**Problem to work on**
Once the line holding "Definition own (s" is found in the listing below, write it out and each later line exactly, up to and including the one holding "match hgrow count".
===== Data to examine =====
(* ===== verification/AddressFacts.v ===== *)
(** * Facts about address lists (src/rfc822.c)

    The list parser returns on every input and keeps its buffers' bounds; the
    writer leaves a prefix of the whole text; the parser reads back the text. *)
From S2P Require Import Prelude Rfc822 AddressList.

(** ** The parser returns *)

(** What every parse satisfies: it is never stuck, its errors are the parser's, and
    its results satisfy [P]. *)
Definition good {A} (P : A -> Prop) (m : parsed A) : Prop :=
  match m with Done a => P a | Error e => e <> ERR_MEMORY | Stuck => False end.

Lemma good_bind {A B} (P : A -> Prop) (Q : B -> Prop) m (f : A -> parsed B) :
  good P m -> (forall a, P a -> good Q (f a)) -> good Q (m ≫= f).
Proof. destruct m; cbn; auto. Qed.

Lemma good_mono {A} (P Q : A -> Prop) m : good P m -> (forall a, P a -> Q a) -> good Q m.
Proof. destruct m; cbn; auto. Qed.

Definition fits (max : nat) (buf : bytes) : Prop := (length buf <= max)%nat.

Lemma put_fits c max buf : fits max buf -> fits max (put c max buf).
Proof. apply put_length. Qed.

Lemma spaced_fits max buf : fits max buf -> fits max (spaced max buf).
Proof. destruct buf; [auto|]. apply put_fits. Qed.

Lemma parse_comment_fits level s comment max r c : parse_comment level s comment max = Some (r, c) -> fits max comment -> fits max c.
Proof.
  revert level comment. induction s as [s IH] using bytes_ind. intros level comment H HC.
  destruct s as [|x t]; cbn [parse_comment] in H; [discriminate|].
  assert (Ht : forall l k, parse_comment l t (put k max comment) max = Some (r, c) -> fits max c).
  { intros l k H'. apply IH in H'; [exact H'|cbn; lia|now apply put_fits]. }
  destruct (x =? ch "("); [eauto|]. destruct (x =? ch ")").
  { destruct level as [|[|level]]; [| |eauto]; now injection H as <- <-. }
  destruct (x =? BSL); [|eauto]. destruct t as [|d t]; [discriminate|].
  apply IH in H; [exact H|cbn; lia|now apply put_fits].
Qed.
(** [own]: room for the text and a terminator. *)
Definition own (s : bytes) (requests : nat) : option nat :=
  if SIZE_MAX - sizeof_owned - 1 <? zlen s then None else request requests.

(** [grow]: the new capacity. *)
Definition hgrow (count cap item : Z) (requests : nat) : option (Z * nat) :=
  if count <? cap then Some (cap, requests)
  else
    let cap' := if cap =? 0 then 8 else size_t (cap * 2) in
    if (cap' <? cap) || (SIZE_MAX / item <? cap') then None
    else n ← request requests; Some (cap', n).

Definition stop_with (p : header_parser) (code : string) (detail : bytes) (rc : Z) : header_parser * bool :=
  (set_callback (Some (rc, header_error p code detail)) p, true).

Definition emit_address (p : header_parser) (mailbox : bytes) : header_parser * bool :=
  let h := headers p in
  if negb (jf_valid_utf8 mailbox) || negb (jf_valid_mailbox mailbox)
  then stop_with p "E_MESSAGE_ADDRESS" (str "unsupported/invalid mailbox domain or local part") 7
  else match hgrow (zlen (h_addresses h)) (address_capacity h) sizeof_mailbox (h_requests h) with
  | None => stop_with p "E_MEMORY" (str "address vector allocation failed") 3
  | Some (cap, n) =>
      let h := MkHeaders (h_addresses h) (h_senders h) (h_spam h) cap (sender_capacity h) (spam_capacity h)
                 n (wire_size h) (wire_digest h) in
      match own mailbox n with
      | None => stop_with (set_headers h p) "E_MEMORY" (str "mailbox allocation failed") 3
      | Some n =>
          let h := MkHeaders (h_addresses h) (h_senders h) (h_spam h) cap (sender_capacity h) (spam_capacity h)
                     n (wire_size h) (wire_digest h) in
          match jf_normalize_mailbox mailbox with
          | None => stop_with (set_headers h p) "E_MESSAGE_ADDRESS" (str "unsupported/empty local part") 7
          | Some text =>
              (set_headers (MkHeaders (h_addresses h ++ [(hp_field p, text)]) (h_senders h) (h_spam h) cap
                 (sender_capacity h) (spam_capacity h) n (wire_size h) (wire_digest h)) p, false)
          end
      end
  end.

Definition store_value (p : header_parser) (is_spam : bool) : res header_parser :=
  let h := headers p in
  let count := if is_spam then zlen (h_spam h) else zlen (h_senders h) in
  let cap := if is_spam then spam_capacity h else sender_capacity h in
  match hgrow count cap sizeof_text (h_requests h) with
  | None => hfail p "E_MEMORY" (str "header vector allocation failed") 3
  | Some (cap, n) =>
      match own (pending p) n with
      | None => hfail p "E_MEMORY" (str "header value allocation failed") 3
      | Some n =>
          Ok (set_headers
            (if is_spam
             then MkHeaders (h_addresses h) (h_senders h) (h_spam h ++ [pending p]) (address_capacity h)
                    (sender_capacity h) cap n (wire_size h) (wire_digest h)
             else MkHeaders (h_addresses h) (h_senders h ++ [pending p]) (h_spam h) (address_capacity h)
                    cap (spam_capacity h) n (wire_size h) (wire_digest h)) p)
      end
  end.

Definition scratch_size : nat := Z.to_nat (JF_LINE_MAX + 1).

Definition finish_field (p : header_parser) : res header_parser :=
  if negb (active p) || (hp_field p =? 0) then Ok p
  else if hp_field p =? JF_SPAM then store_value p true
  else if negb (jf_valid_utf8 (pending p)) then hfail p "E_MESSAGE_ADDRESS" (str "invalid UTF8 in address field") 7
  else
    let '(rc, p) := rfc822_parse_mailboxes emit_address scratch_size (pending p) (set_callback None p) in
    if rc =? RFC822_BOUNDED_EMIT then
      match callback p with Some (rc, e) => Fail rc e | None => Ok p end
    else if negb (rc =? 0) then hfail p "E_MESSAGE_ADDRESS" (str "malformed/unsupported address list") 7
    else if hp_field p =? JF_SENDER then store_value p false else Ok p.

Definition name_is (name expected : bytes) : bool :=
  (length expected =? length name)%nat && streq (fold_bytes name) expected.

Definition field_of (name : bytes) : Z :=
  if name_is name (str "from") then JF_FROM
  else if name_is name (str "sender") then JF_SENDER
  else if name_is name (str "to") then JF_TO
  else if name_is name (str "cc") then JF_CC
  else if name_is name (str "x-spam-flag") then JF_SPAM else 0.

Definition bad_name_byte (c : Z) : bool := (c <? 33) || (126 <? c).

(** The bytes of a line that belong to the value of the field. *)
Definition extend (p : header_parser) (s : bytes) : res header_parser :=
  if JF_LINE_MAX - value_size p <? zlen s then hfail p "E_MESSAGE_LIMIT" (str "unfolded field exceeds 64 KiB") 7
  else Ok (MkHParser (headers p) (if hp_field p =? 0 then pending p else pending p ++ s) (value_size p + zlen s)
             (hp_line p) (field_line p) (hp_field p) (active p) (callback p)).

(** [line]: a nonempty physical line. *)
Definition header_line (p : header_parser) (s : bytes) : res header_parser :=
  let p := MkHParser (headers p) (pending p) (value_size p) (hp_line p + 1) (field_line p) (hp_field p) (active p) (callback p) in
  if is_blank (at_ s 0) then
    if negb (active p)
    then hfail (MkHParser (headers p) (pending p) (value_size p) (hp_line p) (hp_line p) (hp_field p) (active p) (callback p))
           "E_MESSAGE_HEADER" (str "orphan continuation") 7
    else extend p s
  else
    p ← finish_field p;
    let name := take_while (fun c => negb (c =? ch ":")) s in
    let p field := MkHParser (headers p) [] 0 (hp_line p) (hp_line p) field true (callback p) in
    if existsb bad_name_byte name then hfail (p 0) "E_MESSAGE_HEADER" (str "invalid header field name") 7
    else if (length name =? 0)%nat || (length name =? length s)%nat
    then hfail (p 0) "E_MESSAGE_HEADER" (str "missing header colon/name") 7
    else extend (p (field_of name)) (drop (S (length name)) s).

(** ** The input *)

(** What successive calls of [read] on the descriptor give. *)
Inductive read_result := ReadData (s : bytes) | ReadInterrupted | ReadError.

(** [struct input]: the bytes from [position] on, and the reads still to come;
    a buffer is not [streaming]. *)
Record input := MkInput { available : bytes; streaming : bool; reads : list read_result }.

Inductive got := GotByte (c : Z) (i : input) | GotEnd | GotError.

(** The loop around [read]; the end of the list is the end of the file. *)
Fixpoint refill (l : list read_result) : got :=
  match l with
  | ReadInterrupted :: t => refill t
  | ReadData (c :: s) :: t => GotByte c (MkInput s true t)
  | ReadData [] :: _ => GotEnd
  | ReadError :: _ => GotError
  | [] => GotEnd
  end.

Definition next (i : input) : got :=
  match available i with
  | c :: s => GotByte c (MkInput s (streaming i) (reads i))
  | [] => if streaming i then refill (reads i) else GotEnd
  end.

Definition read_size (r : read_result) : nat := match r with ReadData s => length s | _ => 0 end.
(** Enough turns of the parse loop for the bytes there are. *)
Definition input_fuel (i : input) : nat := S (length (available i) + list_sum (map read_size (reads i))).

(** ** The parse loop *)

Definition count_wire (p : header_parser) : header_parser :=
  let h := headers p in
  set_headers (MkHeaders (h_addresses h) (h_senders h) (h_spam h) (address_capacity h) (sender_capacity h)
    (spam_capacity h) (h_requests h) (wire_size h + 1) (wire_digest h)) p.

(** [p.field_line=p.line+1] before a failure of the loop. *)
Definition here (p : header_parser) : header_parser :=
  MkHParser (headers p) (pending p) (value_size p) (hp_line p) (hp_line p + 1) (hp_field p) (active p) (callback p).

Definition ends_cr (s : bytes) : bool := match last s with Some c => c =? CR | None => false end.
Definition strip_last_cr (s : bytes) : bytes := if ends_cr s then removelast s else s.
Definition bad_byte (c : Z) : bool := ((c <? 32) && negb (c =? HT) && negb (c =? CR)) || (c =? 127).

(** One byte: the parser, the hash, and the physical line so far unless the
    header block is complete. *)
Definition byte_step (byte : Z) (p : header_parser) (physical : bytes) (hash : jf_sha256) :
    res (header_parser * jf_sha256 * option bytes) :=
  let p := count_wire p in
  if JF_HEADERS_MAX <? wire_size (headers p)
  then hfail (here p) "E_MESSAGE_LIMIT" (str "headers exceed 1 MiB") 7
  else
    let hash := jf_sha256_update hash [byte] in
    if byte =? LF then
      let physical := strip_last_cr physical in
      if JF_LINE_MAX <? zlen physical
      then hfail (here p) "E_MESSAGE_LIMIT" (str "physical header line exceeds 64 KiB") 7
      else if (length physical =? 0)%nat then p ← finish_field p; Ok (p, hash, None)
      else p ← header_line p physical; Ok (p, hash, Some [])
    else if bad_byte byte || ends_cr physical
    then hfail (here p) "E_MESSAGE_TEXT" (str "NUL/control byte or bare CR in header") 7
    else if zlen physical =? JF_LINE_MAX + 1
    then hfail (here p) "E_MESSAGE_LIMIT" (str "physical header line exceeds 64 KiB") 7
    else Ok (p, hash, Some (physical ++ [byte])).

Definition truncated {A} (p : header_parser) : res A :=
  hfail (here p) "E_MESSAGE_TRUNCATED" (str "missing header/body separator") 7.
Definition read_failed {A} (p : header_parser) : res A :=
  hfail (here p) "E_MESSAGE_IO" (str "message read failed") 3.

Fixpoint parse_loop (fuel : nat) (i : input) (p : header_parser) (physical : bytes) (hash : jf_sha256) :
    res (header_parser * jf_sha256) :=
  match fuel with
  | O => truncated p
  | S fuel' =>
      match next i with
      | GotEnd => truncated p
      | GotError => read_failed p
      | GotByte byte i =>
          '(p, hash, physical) ← byte_step byte p physical hash;
          match physical with
          | None => Ok (p, hash)
          | Some physical => parse_loop fuel' i p physical hash
          end
      end
  end.

Definition start (requests : nat) : header_parser := MkHParser (new_headers requests) [] 0 0 0 0 false None.

(** [parse] with valid arguments; [requests] were made of the allocator before. *)
Definition parse (i : input) (requests : nat) : res jf_headers :=
  match request requests with
  | None => hfail (start requests) "E_MEMORY" (str "message allocation failed") 3
  | Some n =>
      match (n ← request n; n ← request n; request n) with
      | None => hfail (start n) "E_MEMORY" (str "header scratch allocation failed") 3
      | Some n =>
          '(p, hash) ← parse_loop (input_fuel i) i (start n) [] (jf_sha256_init stack_block);
          let h := headers p in
          Ok (MkHeaders (h_addresses h) (h_senders h) (h_spam h) (address_capacity h) (sender_capacity h)
                (spam_capacity h) (h_requests h) (wire_size h) (jf_sha256_hex hash))
      end
  end.

Definition jf_headers_parse (data : view Z) (requests : nat) : res jf_headers :=
  if missing data then hfail (start requests) "E_MESSAGE_ARGUMENT" (str "missing message bytes") 7
  else parse (MkInput (view_list data) false []) requests.

Definition jf_headers_read (fd : list read_result) (requests : nat) : res jf_headers :=
  parse (MkInput [] true fd) requests.

(** [jf_headers_message]. *)
Definition jf_headers_message (h : jf_headers) : jf_message :=
  MkMessage (View (map (fun a => MkMailbox a.1 (View a.2)) (h_addresses h)))
    (View (map View (h_senders h))) (View (map View (h_spam h))).
End Headers.

(** ** The bytes an input gives

    The parser as a recursion over the bytes themselves: neither the sizes of
    the reads nor their interruptions are visible. *)

(** The bytes of the reads up to the first error or empty read, and whether it
    was an error. *)
Fixpoint stream (l : list read_result) : bytes * bool :=
  match l with
  | ReadInterrupted :: t => stream t
  | ReadData (c :: s) :: t => let '(r, bad) := stream t in (c :: s ++ r, bad)
  | ReadData [] :: _ => ([], false)
  | ReadError :: _ => ([], true)
  | [] => ([], false)
  end.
=====
**Answer to the exercise**
Definition own (s : bytes) (requests : nat) : option nat :=
  if SIZE_MAX - sizeof_owned - 1 <? zlen s then None else request requests.

(** [grow]: the new capacity. *)
Definition hgrow (count cap item : Z) (requests : nat) : option (Z * nat) :=
  if count <? cap then Some (cap, requests)
  else
    let cap' := if cap =? 0 then 8 else size_t (cap * 2) in
    if (cap' <? cap) || (SIZE_MAX / item <? cap') then None
    else n ← request requests; Some (cap', n).

Definition stop_with (p : header_parser) (code : string) (detail : bytes) (rc : Z) : header_parser * bool :=
  (set_callback (Some (rc, header_error p code detail)) p, true).

Definition emit_address (p : header_parser) (mailbox : bytes) : header_parser * bool :=
  let h := headers p in
  if negb (jf_valid_utf8 mailbox) || negb (jf_valid_mailbox mailbox)
  then stop_with p "E_MESSAGE_ADDRESS" (str "unsupported/invalid mailbox domain or local part") 7
  else match hgrow (zlen (h_addresses h)) (address_capacity h) sizeof_mailbox (h_requests h) with
  | None => stop_with p "E_MEMORY" (str "address vector allocation failed") 3
  | Some (cap, n) =>
      let h := MkHeaders (h_addresses h) (h_senders h) (h_spam h) cap (sender_capacity h) (spam_capacity h)
                 n (wire_size h) (wire_digest h) in
      match own mailbox n with
      | None => stop_with (set_headers h p) "E_MEMORY" (str "mailbox allocation failed") 3
      | Some n =>
          let h := MkHeaders (h_addresses h) (h_senders h) (h_spam h) cap (sender_capacity h) (spam_capacity h)
                     n (wire_size h) (wire_digest h) in
          match jf_normalize_mailbox mailbox with
          | None => stop_with (set_headers h p) "E_MESSAGE_ADDRESS" (str "unsupported/empty local part") 7
          | Some text =>
              (set_headers (MkHeaders (h_addresses h ++ [(hp_field p, text)]) (h_senders h) (h_spam h) cap
                 (sender_capacity h) (spam_capacity h) n (wire_size h) (wire_digest h)) p, false)
          end
      end
  end.

Definition store_value (p : header_parser) (is_spam : bool) : res header_parser :=
  let h := headers p in
  let count := if is_spam then zlen (h_spam h) else zlen (h_senders h) in
  let cap := if is_spam then spam_capacity h else sender_capacity h in
  match hgrow count cap sizeof_text (h_requests h) with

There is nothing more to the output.